#### Task description:
Lines below that include "PdState" are the answer; copy each one.

#### Input:
Definition spec_run (st : PdState) (op : PdOp) (rev : Z) : PdState :=
  let with_queue q := {| pd_queue := q; pd_journal := pd_journal st; pd_table := pd_table st |} in
  let with_journal j :=
    {| pd_queue := pd_queue st; pd_journal := j; pd_table := pd_table st |} in
  match op with
  | Enqueue op requester at_ => with_queue (spec_enqueue op requester at_ rev (pd_queue st))
  | Claim op_id node_id at_ =>
    with_queue (spec_update op_id (fun e => try_claim e node_id at_) (pd_queue st))
  | Complete op_id node_id success error =>
    with_queue (spec_update op_id (fun e => try_complete e node_id success error) (pd_queue st))
  | Requeue op_id => with_queue (spec_update op_id try_requeue (pd_queue st))
  | RecordIntent intent =>
    with_journal (match pd_journal st !! in_op_id intent with
                  | Some _ => pd_journal st
                  | None => <[in_op_id intent := intent]> (pd_journal st)
                  end)
  | Cutover op_id =>
    let '(j, t) := spec_cutover op_id (pd_journal st) (pd_table st) in
    {| pd_queue := pd_queue st; pd_journal := j; pd_table := t |}
  | ClearIntent op_id => with_journal (base.delete op_id (pd_journal st))
  end.

Definition spec_pd_op (st : PdState) (op : PdOp) (rev : Z) : PdState :=
  let st := spec_run st op rev in
  {| pd_queue := spec_trim (pd_queue st); pd_journal := pd_journal st; pd_table := pd_table st |}.

(** The number a command names. *)
Definition op_number (op : PdOp) : option Z :=
  match op with
  | Enqueue _ _ _ => None
  | Claim op_id _ _ | Complete op_id _ _ _ | Requeue op_id | Cutover op_id | ClearIntent op_id => Some op_id
  | RecordIntent intent => Some (in_op_id intent)
  end.

(** ** Trimming *)

Lemma drop_terminal_keep n q e : e ∈ q -> is_terminal e = false -> e ∈ drop_terminal n q.
Proof.
  revert n. induction q as [|e' q IH]; intros n He Ht; [done|]. cbn [drop_terminal].
  apply elem_of_cons in He as [->|He].
  - rewrite Ht. by left.
  - destruct (is_terminal e'); [|right; by apply IH]. destruct n; [by right|by apply IH].
Qed.

Lemma drop_terminal_sub n q e : e ∈ drop_terminal n q -> e ∈ q.
Proof.
  revert n. induction q as [|e' q IH]; intros n; [done|]. cbn [drop_terminal].
  destruct (is_terminal e'); [destruct n; [done|]|]; rewrite ?elem_of_cons; intros H;
    [right; by apply (IH n)|destruct H as [->|H]; [by left|right; by apply (IH n)]].
Qed.

Lemma drop_terminal_terminals n q : terminals (drop_terminal n q) = drop n (terminals q).
Proof.
  revert n. induction q as [|e q IH]; intros n; cbn [drop_terminal]; [by destruct n|].
  unfold terminals in *. destruct (is_terminal e) eqn:E; [|cbn [List.filter]; rewrite E; apply IH].
  destruct n; cbn [List.filter]; rewrite E; [done|apply IH].
Qed.

Lemma drop_terminal_zero q : drop_terminal 0 q = q.
Proof.
  induction q as [|e q IH]; [done|]. cbn [drop_terminal]. destruct (is_terminal e); [done|by rewrite IH].
Qed.

Lemma spec_trim_bound q : (length (terminals (spec_trim q)) <= PD_QUEUE_MAX_TERMINAL)%nat.
Proof. unfold spec_trim. rewrite drop_terminal_terminals, length_drop. lia. Qed.

(** Removing the entries one by one. *)
Lemma drop_terminal_filter n q :
  NoDup (qe_op_id <$> q) ->
  foldl (fun q e => List.filter (fun e' => negb (qe_op_id e' =? qe_op_id e)) q) q (take n (terminals q))
  = drop_terminal n q.
Proof.
  revert n. induction q as [|e q IH]; intros n Hnd; [by destruct n|].
  rewrite fmap_cons in Hnd. apply NoDup_cons in Hnd as [He Hnd].
  assert (forall l q', Forall (fun e' => qe_op_id e <> qe_op_id e') l ->
    foldl (fun q e => List.filter (fun e' => negb (qe_op_id e' =? qe_op_id e)) q) (e :: q') l =
    e :: foldl (fun q e => List.filter (fun e' => negb (qe_op_id e' =? qe_op_id e)) q) q' l) as Hcons.
  { induction l as [|x l IHl]; intros q' Hl; [done|]. apply Forall_cons in Hl as [Hx Hl].
    cbn [foldl List.filter]. destruct (Z.eqb_spec (qe_op_id e) (qe_op_id x)); [done|]. simpl.
    by apply IHl. }
  assert (Forall (fun e' => qe_op_id e <> qe_op_id e') (terminals q)) as Hq.
  { apply Forall_forall. intros x [_ Hx]%elem_of_List_filter E. apply He. rewrite E.
    by apply list_elem_of_fmap_2. }
  unfold terminals in *. cbn [List.filter drop_terminal]. destruct (is_terminal e) eqn:Et.
  - destruct n; [done|]. cbn [take foldl List.filter]. rewrite Z.eqb_refl. cbn [negb].
    rewrite <-IH by done. f_equal. apply filter_all. intros x Hx.
    apply negb_true_iff, Z.eqb_neq. intros E. apply He. rewrite <-E. by apply list_elem_of_fmap_2.
  - rewrite Hcons; [by rewrite IH|]. by apply Forall_take.
Qed.

(** ** Representation *)

Section rep.
Context {pe : Postcard PdQueueEntry} {pn : Postcard PdIntent} {pt : Postcard RegionTable}.
Context {ple : PostcardLaws PdQueueEntry} {pln : PostcardLaws PdIntent} {plt : PostcardLaws RegionTable}.

Definition entry_bytes (e : PdQueueEntry) : bytes := default [] (envelope_encode e).
Definition intent_bytes (i : PdIntent) : bytes := default [] (envelope_encode i).

Lemma entry_encodes e : entry_to_bytes e = Ok (entry_bytes e).
Proof using ple. unfold entry_to_bytes, entry_bytes. by destruct (encode_total e) as [x ->]. Qed.
Lemma entry_decodes e : entry_from_bytes (entry_bytes e) = Some e.
Proof using ple.
  unfold entry_from_bytes, entry_bytes. destruct (encode_total e) as [x E]. rewrite E.
  by apply decode_ok_encode.
Qed.
Lemma intent_encodes i : intent_to_bytes i = Ok (intent_bytes i).
Proof using pln. unfold intent_to_bytes, intent_bytes. by destruct (encode_total i) as [x ->]. Qed.
Lemma intent_decodes i : intent_from_bytes (intent_bytes i) = Some i.
Proof using pln.
  unfold intent_from_bytes, intent_bytes. destruct (encode_total i) as [x E]. rewrite E.
  by apply decode_ok_encode.
Qed.

Abbreviation queue_row := (keyed_row PD_QUEUE_PREFIX qe_op_id entry_bytes).

Record pd_rep (d : db) (st : PdState) : Prop := {
  pr_queue : queue_rows d = queue_row <$> pd_queue st;
  pr_sorted : keyed_ok qe_op_id (pd_queue st);
  pr_journal : forall x v, tx_get d TABLE_KV (PD_INTENT_PREFIX ++ x) = Some v <->
    exists k i, in_u64 k /\ x = be64 k /\ pd_journal st !! k = Some i /\ v = intent_bytes i;
  pr_numbers : forall k i, pd_journal st !! k = Some i -> in_op_id i = k;
  pr_table : region_table d = Ok (pd_table st) }.

(** Only the rows of the queue, the journal and the table count. *)
Lemma pd_rep_frame d d' st :
  agree [PD_QUEUE_PREFIX; PD_INTENT_PREFIX; REGION_TABLE_KEY] d d' -> pd_rep d st -> pd_rep d' st.
Proof using.
  intros Ha [H1 H2 H3 H4 H5]. split; try done.
  - rewrite <-H1. eapply agree_iter_prefix; [exact Ha|by left].
  - intros x v. rewrite Ha by (right; left). apply H3.
  - unfold region_table. rewrite (agree_key _ d d' _ Ha); [done|]. right; right; by left.
Qed.

Lemma pd_rep_same d d' st : same_table TABLE_KV d' d -> pd_rep d st -> pd_rep d' st.
Proof using. intros H. by apply pd_rep_frame, same_table_agree. Qed.

Lemma intent_get d st k :
  pd_rep d st -> in_u64 k -> tx_get d TABLE_KV (encode_pd_intent_key k) = intent_bytes <$> pd_journal st !! k.
Proof using.
  intros Hrep Hk. unfold encode_pd_intent_key. apply option_eq. intros v.
  rewrite (pr_journal _ _ Hrep), fmap_Some. split.
  - intros (k' & i & Hk' & E%be64_inj & Hi & ->); [|done|done]. subst k'. by exists i.
  - intros (i & Hi & ->). by exists k, i.
Qed.

Lemma entry_get d st k :
  pd_rep d st -> in_u64 k ->
  tx_get d TABLE_KV (encode_pd_op_key k) =
  entry_bytes <$> List.find (fun e => qe_op_id e =? k) (pd_queue st).
Proof using.
  intros Hrep Hk. apply (keyed_lookup TABLE_KV PD_QUEUE_PREFIX qe_op_id entry_bytes); [done| |].
  - apply (pr_sorted _ _ Hrep).
  - apply (pr_queue _ _ Hrep).
Qed.

(** A new queue, or a new journal, and the rest as it was. *)
Lemma pd_rep_queue d d' st q :
  touches [PD_QUEUE_PREFIX] d d' -> queue_rows d' = queue_row <$> q -> keyed_ok qe_op_id q ->
  pd_rep d st -> pd_rep d' {| pd_queue := q; pd_journal := pd_journal st; pd_table := pd_table st |}.
Proof using.
  intros Ht Hq Hok [H1 H2 H3 H4 H5]. split; cbn [pd_queue pd_journal pd_table]; try done.
  - intros x v. rewrite (touches_get _ d d' PD_INTENT_PREFIX x Ht) by done. apply H3.
  - unfold region_table. by rewrite (touches_get_key _ d d' REGION_TABLE_KEY Ht).
Qed.

Lemma pd_rep_journal d d' st j :
  touches [PD_INTENT_PREFIX] d d' -> (forall k i, j !! k = Some i -> in_op_id i = k) ->
  (forall x v, tx_get d' TABLE_KV (PD_INTENT_PREFIX ++ x) = Some v <->
    exists k i, in_u64 k /\ x = be64 k /\ j !! k = Some i /\ v = intent_bytes i) ->
  pd_rep d st -> pd_rep d' {| pd_queue := pd_queue st; pd_journal := j; pd_table := pd_table st |}.
Proof using.
  intros Ht Hn Hj [H1 H2 H3 H4 H5]. split; cbn [pd_queue pd_journal pd_table]; try done.
  - rewrite <-H1. by eapply touches_iter_prefix.
  - unfold region_table. by rewrite (touches_get_key _ d d' REGION_TABLE_KEY Ht).
Qed.

Lemma insert_intent_rep d st k i :
  in_u64 k -> in_op_id i = k -> pd_rep d st ->
  pd_rep (tx_insert TABLE_KV (encode_pd_intent_key k) (intent_bytes i) d)
    {| pd_queue := pd_queue st; pd_journal := <[k := i]> (pd_journal st); pd_table := pd_table st |}.
Proof using.
  intros Hk Hi Hrep. apply (pd_rep_journal d); [apply touches_insert; by left| | |done].
  - intros k' i'. rewrite lookup_insert_Some. intros [[<- <-]|[_ ?]]; [done|by apply (pr_numbers _ _ Hrep)].
  - intros x v. unfold encode_pd_intent_key. destruct (decide (x = be64 k)) as [->|Hx].
    + rewrite tx_get_insert. split.
      * intros [= <-]. exists k, i. by rewrite lookup_insert_eq.
      * intros (k' & i' & Hk' & E%be64_inj & Hi' & ->); [|done|done]. subst k'.
        rewrite lookup_insert_eq in Hi'. by injection Hi' as ->.
    + rewrite tx_get_insert_ne by (intros [= E]; by apply Hx).
      rewrite (pr_journal _ _ Hrep). split; intros (k' & i' & Hk' & -> & Hi' & ->); exists k', i';
        (split_and!; [done|done| |done]).
      * rewrite lookup_insert_ne; [done|]. by intros ->.
      * rewrite lookup_insert_ne in Hi'; [done|]. by intros ->.
Qed.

#### Response to the exercise:
Definition spec_run (st : PdState) (op : PdOp) (rev : Z) : PdState :=
Definition spec_pd_op (st : PdState) (op : PdOp) (rev : Z) : PdState :=
Record pd_rep (d : db) (st : PdState) : Prop := {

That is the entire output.